(** [None]: the caller waits for a buffer to be released. *)
Definition mbuf_alloc (s : mbuf_sys) : option (ptr * mbuf_sys) :=
  let s := thinkos_mutex_lock s in
  let m := mb_first s in
  if decide (m = PNull) then None else Some (m, thinkos_mutex_unlock (mbuf_take m s)).

(** ** Lists of buffers *)

(** [n] steps along the list; [q] is the last buffer passed. *)
Fixpoint list_walk (n : nat) (q p : ptr) (s : mbuf_sys) : ptr * ptr :=
  match n with
  | O => (q, p)
  | S n => list_walk n p (next_of s p) s
  end.

Definition mbuf_list_alloc (len : Z) (s : mbuf_sys) : ptr * mbuf_sys :=
  let n := Z.quot (len + (MBUF_DATA_SIZE - 1)) MBUF_DATA_SIZE in
  let s := thinkos_mutex_lock s in
  if mb_max s - mb_used s <? n then (PNull, s)
  else
    let m := mb_first s in
    let '(q, p) := list_walk (Z.to_nat n) m m s in
    let s := set_next q PNull s in
    let s := set_first p s in
    let s := if decide (p = PNull) then set_last PFree s else s in
    let s := set_used (u8 (mb_used s + n)) s in
    (m, thinkos_mutex_unlock s).

(** The fuel of the walks is the size of the pool. *)
Fixpoint release_all (n : nat) (m : ptr) (s : mbuf_sys) : option mbuf_sys :=
  match n with
  | O => None
  | S n => if decide (m = PNull) then Some s else release_all n (next_of s m) (__mbuf_release m s)
  end.

Definition mbuf_list_free (q : ptr) (s : mbuf_sys) : option mbuf_sys :=
  let s := thinkos_mutex_lock s in
  match release_all 65 q s with
  | None => None
  | Some s => Some (thinkos_mutex_unlock s)
  end.

Fixpoint list_write (n : nat) (p : ptr) (src : list Z) (s : mbuf_sys) : option (list Z * mbuf_sys) :=
  match n with
  | O => None
  | S n =>
      if (MBUF_DATA_SIZE <=? len src) && bool_decide (p <> PNull) then
        list_write n (next_of s p) (drop (Z.to_nat MBUF_DATA_SIZE) src)
          (set_data p (put 0 (take (Z.to_nat MBUF_DATA_SIZE) src) (data_of s p)) s)
      else if (0 <? len src) && bool_decide (p <> PNull) then Some ([], set_data p (put 0 src (data_of s p)) s)
      else Some (src, s)
  end.

Definition mbuf_list_write (q : ptr) (buf : list Z) (s : mbuf_sys) : option (Z * mbuf_sys) :=
  match list_write 65 q buf s with
  | None => None
  | Some (rest, s) => Some (len buf - len rest, s)
  end.

Fixpoint list_read (n : nat) (p : ptr) (rem : Z) (s : mbuf_sys) : option (list Z * Z) :=
  match n with
  | O => None
  | S n =>
      if (MBUF_DATA_SIZE <=? rem) && bool_decide (p <> PNull) then
        match list_read n (next_of s p) (rem - MBUF_DATA_SIZE) s with
        | None => None
        | Some (bs, rest) => Some (get 0 MBUF_DATA_SIZE (data_of s p) ++ bs, rest)
        end
      else if (0 <? rem) && bool_decide (p <> PNull) then Some (get 0 rem (data_of s p), 0)
      else Some ([], rem)
  end.

Definition mbuf_list_read (q : ptr) (length : Z) (s : mbuf_sys) : option (Z * list Z) :=
  match list_read 65 q length s with
  | None => None
  | Some (bs, rest) => Some (length - rest, bs)
  end.

(** ** Queues of bytes *)

Definition mbuf_queue_init (q : mbuf_queue) : mbuf_queue := mk_queue 0 0 PNull PQueue.

Definition q_set_len (v : Z) (q : mbuf_queue) : mbuf_queue := mk_queue (q_offs q) v (q_first q) (q_last q).
Definition q_set_offs (v : Z) (q : mbuf_queue) : mbuf_queue := mk_queue v (q_len q) (q_first q) (q_last q).
Definition q_set_first (v : ptr) (q : mbuf_queue) : mbuf_queue := mk_queue (q_offs q) (q_len q) v (q_last q).
Definition q_set_last (v : ptr) (q : mbuf_queue) : mbuf_queue := mk_queue (q_offs q) (q_len q) (q_first q) v.

(** [q->last->next = m], the head of the queue standing for a buffer. *)
Definition q_append (m : ptr) (s : mbuf_sys) (q : mbuf_queue) : mbuf_sys * mbuf_queue :=
  match q_last q with
  | PQueue => (s, q_set_first m q)
  | p => (set_next p m s, q)
  end.

Fixpoint add_loop (n : nat) (src : list Z) (s : mbuf_sys) (q : mbuf_queue) : option (list Z * mbuf_sys * mbuf_queue) :=
  match n with
  | O => None
  | S n =>
      if len src =? 0 then Some (src, s, q)
      else
        let '(m, s) := mbuf_try_alloc s in
        if decide (m = PNull) then Some (src, s, q)
        else
          let '(s, q) := q_append m s q in
          let q := q_set_last m q in
          let s := set_next m PNull s in
          let n1 := Z.min (len src) MBUF_DATA_SIZE in
          let s := set_data m (put 0 (take (Z.to_nat n1) src) (data_of s m)) s in
          let q := q_set_len (u16 (q_len q + n1)) q in
          add_loop n (drop (Z.to_nat n1) src) s q
  end.

Definition mbuf_queue_add (buf : list Z) (s : mbuf_sys) (q : mbuf_queue) : option (Z * mbuf_sys * mbuf_queue) :=
  if len buf =? 0 then Some (0, s, q)
  else
    let tail := q_offs q + q_len q in
    let offs := tail mod MBUF_DATA_SIZE in
    let '(src, s, q) :=
      if negb (offs =? 0) then
        let n := Z.min (len buf) (MBUF_DATA_SIZE - offs) in
        (drop (Z.to_nat n) buf,
         set_data (q_last q) (put offs (take (Z.to_nat n) buf) (data_of s (q_last q))) s,
         q_set_len (u16 (q_len q + n)) q)
      else (buf, s, q) in
    match add_loop 65 src s q with
    | None => None
    | Some (rest, s, q) => Some (len buf - len rest, s, q)
    end.

(** The end of a round: [n1] bytes have been used from buffer [m]. *)
Definition q_consume (n1 : Z) (m : ptr) (s : mbuf_sys) (q : mbuf_queue) : ptr * mbuf_sys * mbuf_queue :=
  let q := q_set_offs (u16 (q_offs q + n1)) q in
  if q_offs q =? MBUF_DATA_SIZE then
    let q := q_set_offs 0 q in
    let q := q_set_first (next_of s m) q in
    (q_first q, mbuf_free m s, q)
  else (m, s, q).

(** The last byte has been used. *)
Definition q_clear (m : ptr) (s : mbuf_sys) (q : mbuf_queue) : mbuf_sys * mbuf_queue :=
  let q := q_set_last PQueue (q_set_offs 0 q) in
  let q := q_set_first (next_of s m) q in
  (mbuf_free m s, q).

(** The count and the bytes come with the result. *)
Fixpoint remove_loop (n : nat) (rem cnt : Z) (m : ptr) (s : mbuf_sys) (q : mbuf_queue) :
    option (Z * list Z * mbuf_sys * mbuf_queue) :=
  match n with
  | O => None
  | S n =>
      if rem =? 0 then Some (cnt, [], s, q)
      else
        let n1 := Z.min rem (MBUF_DATA_SIZE - q_offs q) in
        let bytes := get (q_offs q) n1 (data_of s m) in
        let cnt := cnt + n1 in
        let q := q_set_len (u16 (q_len q - n1)) q in
        if q_len q =? 0 then
          let '(s, q) := q_clear m s q in Some (cnt, bytes, s, q)
        else
          let '(m, s, q) := q_consume n1 m s q in
          match remove_loop n (rem - n1) cnt m s q with
          | None => None
          | Some (cnt, rest, s, q) => Some (cnt, bytes ++ rest, s, q)
          end
  end.

Definition mbuf_queue_remove (length : Z) (s : mbuf_sys) (q : mbuf_queue) : option (Z * list Z * mbuf_sys * mbuf_queue) :=
  let rem := Z.min length (q_len q) in
  if rem =? 0 then Some (0, [], s, q) else remove_loop 65 rem 0 (q_first q) s q.

Fixpoint trim_loop (n : nat) (rem cnt : Z) (m : ptr) (s : mbuf_sys) (q : mbuf_queue) : option (Z * mbuf_sys * mbuf_queue) :=
  match n with
  | O => None
  | S n =>
      if rem =? 0 then Some (cnt, s, q)
      else
        let n1 := Z.min rem (MBUF_DATA_SIZE - q_offs q) in
        let cnt := cnt + n1 in
        let q := q_set_len (u16 (q_len q - n1)) q in
        if q_len q =? 0 then
          let '(s, q) := q_clear m s q in Some (cnt, s, q)
        else
          let '(m, s, q) := q_consume n1 m s q in trim_loop n (rem - n1) cnt m s q
  end.

Definition mbuf_queue_trim (length : Z) (s : mbuf_sys) (q : mbuf_queue) : option (Z * mbuf_sys * mbuf_queue) :=
  let rem := Z.min length (q_len q) in
  if rem =? 0 then Some (0, s, q) else trim_loop 65 rem 0 (q_first q) s q.

(** [pos] bytes are skipped. *)
Fixpoint get_skip (n : nat) (pos offs : Z) (m : ptr) (s : mbuf_sys) : option (Z * ptr) :=
  match n with
  | O => None
  | S n =>
      if pos =? 0 then Some (offs, m)
      else
        let n1 := Z.min pos (MBUF_DATA_SIZE - offs) in
        let offs := offs + n1 in
        let '(m, offs) := if offs =? MBUF_DATA_SIZE then (next_of s m, 0) else (m, offs) in
        get_skip n (pos - n1) offs m s
  end.

Fixpoint get_copy (n : nat) (rem cnt offs : Z) (m : ptr) (s : mbuf_sys) : option (Z * list Z) :=
  match n with
  | O => None
  | S n =>
      if rem =? 0 then Some (cnt, [])
      else
        let n1 := Z.min rem (MBUF_DATA_SIZE - offs) in
        match get_copy n (rem - n1) (cnt + n1) 0 (next_of s m) s with
        | None => None
        | Some (cnt, rest) => Some (cnt, get offs n1 (data_of s m) ++ rest)
        end
  end.

Definition mbuf_queue_get (offs length : Z) (s : mbuf_sys) (q : mbuf_queue) : option (Z * list Z) :=
  if q_len q <? offs then Some (0, [])
  else
    let rem := Z.min length (q_len q - offs) in
    if rem =? 0 then Some (0, [])
    else
      match get_skip 66 offs (q_offs q) (q_first q) s with
      | None => None
      | Some (o, m) => get_copy 66 rem 0 o m s
      end.

(** The free buffers are counted. *)
Fixpoint count_free (n : nat) (m : ptr) (s : mbuf_sys) : option Z :=
  match n with
  | O => None
  | S n =>
      if decide (m <> PNull) then
        match count_free n (next_of s m) s with None => None | Some c => Some (c + 1) end
      else Some 0
  end.

Definition mbuf_alloc_check (s : mbuf_sys) : option (Z * mbuf_sys) :=
  let s := thinkos_mutex_lock s in
  match count_free 65 (mb_first s) s with
  | None => None
  | Some n => Some ((if negb (n + mb_used s =? mb_max s) then -1 else 0), thinkos_mutex_unlock s)
  end.

Definition mbuf_avail (s : mbuf_sys) : Z := mb_max s - mb_used s.
Definition mbuf_memavail (s : mbuf_sys) : Z := (mb_max s - mb_used s) * MBUF_DATA_SIZE.

Definition mbuf_queue_free (s : mbuf_sys) (q : mbuf_queue) : option (mbuf_sys * mbuf_queue) :=
  let m := q_first q in
  let s := thinkos_mutex_lock s in
  match release_all 65 m s with
  | None => None
  | Some s => Some (thinkos_mutex_unlock s, mk_queue 0 0 PNull PQueue)
  end.

(** ** Chains *)

(** The buffers [l] follow each other from [p], and [e] follows them. *)
Fixpoint seg (s : mbuf_sys) (p : ptr) (l : list Z) (e : ptr) : Prop :=
  match l with
  | [] => p = e
  | i :: l => p = PBuf i /\ seg s (next_of s (PBuf i)) l e
  end.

THE TASK: Within the entries, count the lines that contain the word "rest". Give that number and no more.

YOUR SOLUTION: 6